Estado teve crescimento de apenas 0,4% nos últimos 12 meses, abaixo da média nacional, segundo dados do Banco Central
São Paulo, estado que concentra a maior economia do país, registrou o pior desempenho entre todas as unidades da Federação nos últimos 12 meses, com crescimento de apenas 0,4%, conforme levantamento divulgado pelo Valor Econômico com base no Índice de Atividade Econômica Regional (IBCR), do Banco Central.
O resultado coloca São Paulo na última posição do ranking nacional, muito abaixo da média brasileira, que ficou em 2% no mesmo período. Enquanto estados como Rio de Janeiro (5%), Espírito Santo (3,9%) e Mato Grosso do Sul (3,7%) apresentaram forte expansão econômica, a economia paulista praticamente ficou estagnada.
Para a Central dos Trabalhadores e Trabalhadoras do Brasil em São Paulo (CTB-SP), o desempenho reflete a falta de uma estratégia de desenvolvimento voltada para a produção, a geração de empregos de qualidade e o fortalecimento dos serviços públicos.
Segundo o presidente da CTB-SP, Rene Vicente, os números desmentem o discurso de eficiência propagado pelo governo estadual. “São Paulo sempre foi a locomotiva econômica do Brasil. Ver o estado ocupando a última colocação no crescimento é um sinal claro de que as políticas adotadas pelo governo Tarcísio não estão promovendo desenvolvimento. A prioridade tem sido a privatização do patrimônio público e o corte de investimentos, enquanto falta uma política consistente de valorização da indústria, do emprego e dos serviços públicos.”
Rene destaca que crescimento econômico precisa estar associado à melhoria das condições de vida da população. “Desenvolvimento não se mede apenas por indicadores fiscais.

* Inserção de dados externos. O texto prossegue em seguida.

(** A call of [reconcile] that returns leaves the cursors object valid for
    its context, as the next call expects it (the listener of [run] goes on
    with the same object). *)
Theorem reconcile_keeps_cursors_valid (where_ : location) (ctx : context)
    (nextPageTimestamp : option Z) (c : Cursors) (postIds : list Z)
    (initial : bool) (st : storage) (v : Z) (c' : Cursors) (st' : storage) :
  initContext where_ = Some ctx ->
  validFor where_ c = true ->
  runReconcile ctx nextPageTimestamp c postIds initial st = (Normal v, c', st') ->
  validFor where_ c' = true.
Proof.
  intros Hctx Hvalid Hrun.
  assert (forall range g,
            reconcileWitnessed c postIds g range
              (updateAdjacencyHints ctx nextPageTimestamp) (saveCursors ctx) st
            = (Normal v, c', st') -> validFor where_ c' = true) as Hmerge.
  { intros range g Hw.
    apply reconcileWitnessed_Normal in Hw
      as [(_ & _ & ->)|[(_ & _ & Hsave)|(_ & _ & _ & _ & _ & _ & _ & Hsave)]].
    - exact Hvalid.
    - exact (saveCursors_validFor _ _ _ _ _ Hctx Hsave).
    - exact (saveCursors_validFor _ _ _ _ _ Hctx Hsave). }
  unfold runReconcile, reconcile in Hrun.
  destruct postIds as [|newest rest]; [by inversion Hrun; subst|].
  destruct (initial && _).
  { apply saveAndReturn_Normal in Hrun as (_ & <- & Hsave).
    exact (saveCursors_validFor _ _ _ _ _ Hctx Hsave). }
  destruct (goalPostId c) as [g|] eqn:Hg; [|done].
  destruct (negb _); [done|].
  destruct initial; [|by eapply Hmerge].
  destruct (newest <? g); [|by eapply Hmerge].
  destruct (isFirstPage ctx).
  - apply saveAndReturn_Normal in Hrun as (_ & <- & Hsave).
    exact (saveCursors_validFor _ _ _ _ _ Hctx Hsave).
  - by inversion Hrun; subst.
Qed.

Lemma reconcile_keeps_cursors_valid_witness :
  validFor (Tagged true "Zm9v" (Some 0))
    (MkCursors (Some 100) [(103, 105)] [(1500000000, 103)]) = true.
Proof.
  apply (reconcile_keeps_cursors_valid (Tagged true "Zm9v" (Some 0))
           (taggedContext true "Zm9v" (Some 0)) (Some 1500000000)
           (MkCursors (Some 100) [] []) [105; 104; 103] true ∅ RECONCILE_DEFER
           (MkCursors (Some 100) [(103, 105)] [(1500000000, 103)])
           (<[taggedKey "Zm9v" := StoredTaggedCursors (Some 100) [(103, 105)]
                                    [(1500000000, 103)]]> ∅));
    reflexivity.
Defined.

(** The goal post only moves forward: whatever a call of [reconcile] does,
    returning or throwing, a goal post that was set is afterwards set to a
    post ID that is not smaller; the one exception is the reset on the
    initial pass on the first page, for a batch below the goal post. *)
Theorem goal_post_moves_forward (where_ : location) (ctx : context)
    (nextPageTimestamp : option Z) (c : Cursors) (postIds : list Z)
    (initial : bool) (st : storage) (g : Z)
    (r : completion Z) (c' : Cursors) (st' : storage) :
  initContext where_ = Some ctx ->
  goalPostId c = Some g ->
  (initial = true -> isFirstPage ctx = true ->
   forall newest, head postIds = Some newest -> g <= newest) ->
  runReconcile ctx nextPageTimestamp c postIds initial st = (r, c', st') ->
  exists g', goalPostId c' = Some g' /\ g <= g'.
Proof.
  intros Hctx Hg Hreset Hrun.
  assert (forall c0 v, exists res,
            saveAndReturn (saveCursors ctx) c0 v st = (res.1, c0, res.2)) as Hsave.
  { intros c0 v. unfold saveAndReturn.
    destruct (saveCursors ctx c0 st) as [[[]|m] st0]; by eexists (_, _). }
  assert (forall range,
            reconcileWitnessed c postIds g range
              (updateAdjacencyHints ctx nextPageTimestamp) (saveCursors ctx) st
            = (r, c', st') -> exists g', goalPostId c' = Some g' /\ g <= g') as Hmerge.
  { intros [oldest newest]. unfold reconcileWitnessed.
    destruct (newest <=? oldest); [intros [= <- <- <-]; exists g; split; [done|lia]|].
    destruct (addToSortedDisjointSafeIntegerIntervals _ _) as [updated intervals].
    destruct (Z.eqb_spec (indexOfIntervalContainingValue intervals g) (-1)) as [_|Hidx].
    - destruct updated.
      + destruct (Hsave (updateAdjacencyHints ctx nextPageTimestamp
                           (MkCursors (goalPostId c) intervals (adjacencyHints c)) postIds)
                    RECONCILE_DEFER) as [res ->].
        intros [= _ <- _].
        destruct (updateAdjacencyHints_keeps _ _ nextPageTimestamp
                    (MkCursors (goalPostId c) intervals (adjacencyHints c)) postIds Hctx)
          as [-> _].
        exists g. split; [done|lia].
      + intros [= <- <- <-]. exists g. split; [done|lia].
    - destruct (negb _) eqn:Hguard;
        [intros [= <- <- <-]; exists g; split; [done|lia]|].
      apply negb_false_iff, andb_true_iff in Hguard as [_ Hzero%Z.eqb_eq].
      destruct intervals as [|[lower newGoal] remaining];
        [intros [= <- <- <-]; exists g; split; [done|lia]|].
      cbn [adjacencyHints].
      destruct (Hsave (updateAdjacencyHints ctx nextPageTimestamp
                         (MkCursors (Some newGoal) remaining (adjacencyHints c)) postIds)
                  (bestGoalPost postIds g)) as [res ->].
      intros [= _ <- _].
      destruct (updateAdjacencyHints_keeps _ _ nextPageTimestamp
                  (MkCursors (Some newGoal) remaining (adjacencyHints c)) postIds Hctx)
        as [-> _].
      exists newGoal. split; [done|].
      unfold indexOfIntervalContainingValue in Hzero. cbn [indexLoop] in Hzero.
      destruct (Z.ltb_spec newGoal g); [|lia].
      destruct (indexLoop_sound remaining g (0 + 1)) as [Hm|(n & ? & ? & _ & _ & Hn)]; lia. }
  unfold runReconcile, reconcile in Hrun.
  destruct postIds as [|newest rest];
    [inversion Hrun; subst; exists g; split; [done|lia]|].
  rewrite Hg in Hrun. rewrite bool_decide_eq_false_2, andb_false_r in Hrun by done.
  destruct (negb _); [inversion Hrun; subst; exists g; split; [done|lia]|].
  destruct initial; [|by eapply Hmerge].
  destruct (Z.ltb_spec newest g) as [Hlt|_]; [|by eapply Hmerge].
  destruct (isFirstPage ctx).
  - specialize (Hreset eq_refl eq_refl newest eq_refl). lia.
  - inversion Hrun; subst. exists g. split; [done|lia].
Qed.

É preciso gerar empregos decentes, fortalecer o poder de compra dos trabalhadores, investir em saúde, educação, transporte e infraestrutura. Quando essas áreas deixam de ser prioridade, toda a economia sente os efeitos. Quem paga essa conta é a classe trabalhadora.”
Para a CTB-SP, o estado precisa retomar uma agenda de investimentos públicos, valorização do trabalho e fortalecimento dos setores produtivos, criando condições para um crescimento econômico sustentável e socialmente justo.
Fonte: levantamento do Valor Econômico, com base no Índice de Atividade Econômica Regional (IBCR), do Banco Central.